Tuesday, January 16, 2018

Coffee, and Southern Hospitality

Disclaimer: I've never lived any further north than North Carolina. The brief time I lived in Miami, Florida, was in 1959, when it was still mostly in the South.

But, I WAS in the Army, and say what you will about the Big Green Machine, it has put more boys and girls from the South in close proximity to boys and girls from the North than Amtrak and the interstate highway system combined.

And it was in the Army, from the lips of a lad from one of the boroughs of New York, that I first heard of  'a coffee.'

Now, I had grown up around coffee. Next to sweet tea, coffee is THE thing that was served most often as a beverage in Southern homes in the 1950's & 1960's. Maybe in palaces, Coke was served, but for those of us just running around bare-footed, a Coke was a dessert, not a drink. I was flabbergasted the first time I heard of someone drinking a Coke in the morning.

As a teen, I'd drop in to the neighborhood gathering house (they had teenage girls and Steppenwolf records), and I'd be greeted by the mom, "Hey, you want a cup of coffee?"

That wasn't at all unusual. It was the routine, and I absorbed it, and today, I offer coffee to the guys who come to fix the cable, as well as to friends and family.
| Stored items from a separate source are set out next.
(* ===== verification/Scheduler.v ===== *)
(** * Scheduling ([src/task/manager.rs], [src/task/processor.rs], [src/task/mod.rs])

    The ready queue, stride scheduling, and the transitions of a process between
    running, ready and zombie.  [__switch] passes control between the idle loop and
    a process; what a routine does after it has switched away is a separate
    transition of the kernel, so [schedule] itself leaves the modelled state alone,
    and [run_tasks] is modelled by one iteration of its loop. *)
From S2P Require Import Prelude Config Machine Address FrameAllocator Ownership.
From S2P Require Import PageTable PageTableSpec MemorySet MapAreaSpec MemorySetSpec.
From S2P Require Import AddressSpace Pid Context Task.

(* src: src/src/task/manager.rs 22-24 TaskManager::add *)
Definition TaskManager_add (t : nat) : M kernel unit :=
  modify (λ k, set_ready_queue (vec_push (ready_queue k) t) k).

(** The loop over [ready_queue.iter().enumerate()], carrying [min_stride] and
    [min_stride_idx]. *)
(* src: src/src/task/manager.rs 30-36 TaskManager::fetch *)
Fixpoint fetch_loop (cur_idx : Z) (l : list nat) (min_stride min_stride_idx : Z) : M kernel (Z * Z) :=
  match l with
  | [] => mret (min_stride, min_stride_idx)
  | res :: l =>
      i ← inner_exclusive_access res;
      let current_stride := stride i in
      if current_stride <? min_stride
      then fetch_loop (cur_idx + 1) l current_stride cur_idx
      else fetch_loop (cur_idx + 1) l min_stride min_stride_idx
  end.

(* src: src/src/task/manager.rs 26-44 TaskManager::fetch *)
Definition TaskManager_fetch : M kernel (option nat) :=
  q ← gets ready_queue;
  '(_, min_stride_idx) ← fetch_loop 0 q usize_MAX usize_MAX;
  if min_stride_idx =? usize_MAX then mret None
  else
    match q !! Z.to_nat min_stride_idx with
    | None => panic IndexOutOfBounds
    | Some t =>
        update_stride t;;
        modify (set_ready_queue (vec_remove q (Z.to_nat min_stride_idx)));;
        mret (Some t)
    end.

(* src: src/src/task/manager.rs 53-55 add_task *)
Definition add_task (t : nat) : M kernel unit := TaskManager_add t.

(* src: src/src/task/manager.rs 58-60 fetch_task *)
Definition fetch_task : M kernel (option nat) := TaskManager_fetch.

(* src: src/src/task/processor.rs 35-37 Processor::take_current *)
Definition Processor_take_current : M kernel (option nat) :=
  o ← gets (λ k, current (PROCESSOR k));
  modify (set_current None);;
  mret o.

(* src: src/src/task/processor.rs 40-44 Processor::current *)
Definition Processor_current : M kernel (option nat) := gets (λ k, current (PROCESSOR k)).

(* src: src/src/task/processor.rs 48-50 take_current_task *)
Definition take_current_task : M kernel (option nat) := Processor_take_current.

(* src: src/src/task/processor.rs 53-55 current_task *)
Definition current_task : M kernel (option nat) := Processor_current.

(* src: src/src/task/processor.rs 58-62 current_user_token *)
Definition current_user_token : M kernel Z :=
  o ← current_task; t ← unwrap o;
  i ← inner_exclusive_access t;
  mret (inner_get_user_token i).

(* src: src/src/task/processor.rs 65-70 current_trap_cx *)
Definition current_trap_cx : M kernel Z :=
  o ← current_task; t ← unwrap o;
  i ← inner_exclusive_access t;
  get_trap_cx i.

(* src: src/src/task/processor.rs 73-75 current_task_info_inner *)
Definition current_task_info_inner : M kernel TaskInfoInner :=
  o ← current_task; t ← unwrap o;
  get_task_info_inner t.

(** One iteration of the loop; the task returned is the one switched to. *)
(* src: src/src/task/processor.rs 78-106 run_tasks *)
Definition run_tasks_iter : M kernel (option nat) :=
  o ← fetch_task;
  match o with
  | Some t =>
      update_inner t (set_task_status Running);;
      modify (set_current (Some t));;
      mret (Some t)
  | None => mret None
  end.

(* src: src/src/task/processor.rs 128-134 update_current_task_syscall_times *)
Definition update_current_task_syscall_times (syscall_id : Z) : M kernel unit :=
  o ← current_task; t ← unwrap o;
  i ← inner_exclusive_access t;
  i' ← update_syscall_times syscall_id i;
  update_inner t (λ _, i').

(* src: src/src/task/processor.rs 137-145 mapping_address_space_for_current_task *)
Definition mapping_address_space_for_current_task (start_va end_va : VirtAddr)
    (map_perm : MapPermission) : M kernel unit :=
  o ← current_task; t ← unwrap o;
  i ← inner_exclusive_access t;
  i' ← with_frames (mapping_address_space start_va end_va map_perm i);
  update_inner t (λ _, i').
But, I never, ever, ever in my life offered someone 'A coffee.' It's always:

"Would you like SOME coffee?"
or
"Can I get you A CUP of coffee?"

I was thinking about that this morning, running through my memory to see if there was any time AT ALL that the formulation "A coffee" crossed my lips. At first, I thought I was free of that formulation, but then I realized, that there is ONE time when I use the phrase.

It's when I'm going through the drive through window at Starbucks, or some similar coffee emporium.

"Welcome to Starbucks, may I take your order?"
"Yeah, lemme have A venti coffee with double cream."

And it occurred to me: That's where the Yankees get it.

They get their coffee, to go, at diners. That's how you always see it in the movies and on TV, at least.

Tough cop show dialogue:

In the precinct: "Hey, Bennett, if you're going to the deli, get me a coffee and a danish."
At the crime scene: "Lew, Brody got us a bunch of coffees. You want one?"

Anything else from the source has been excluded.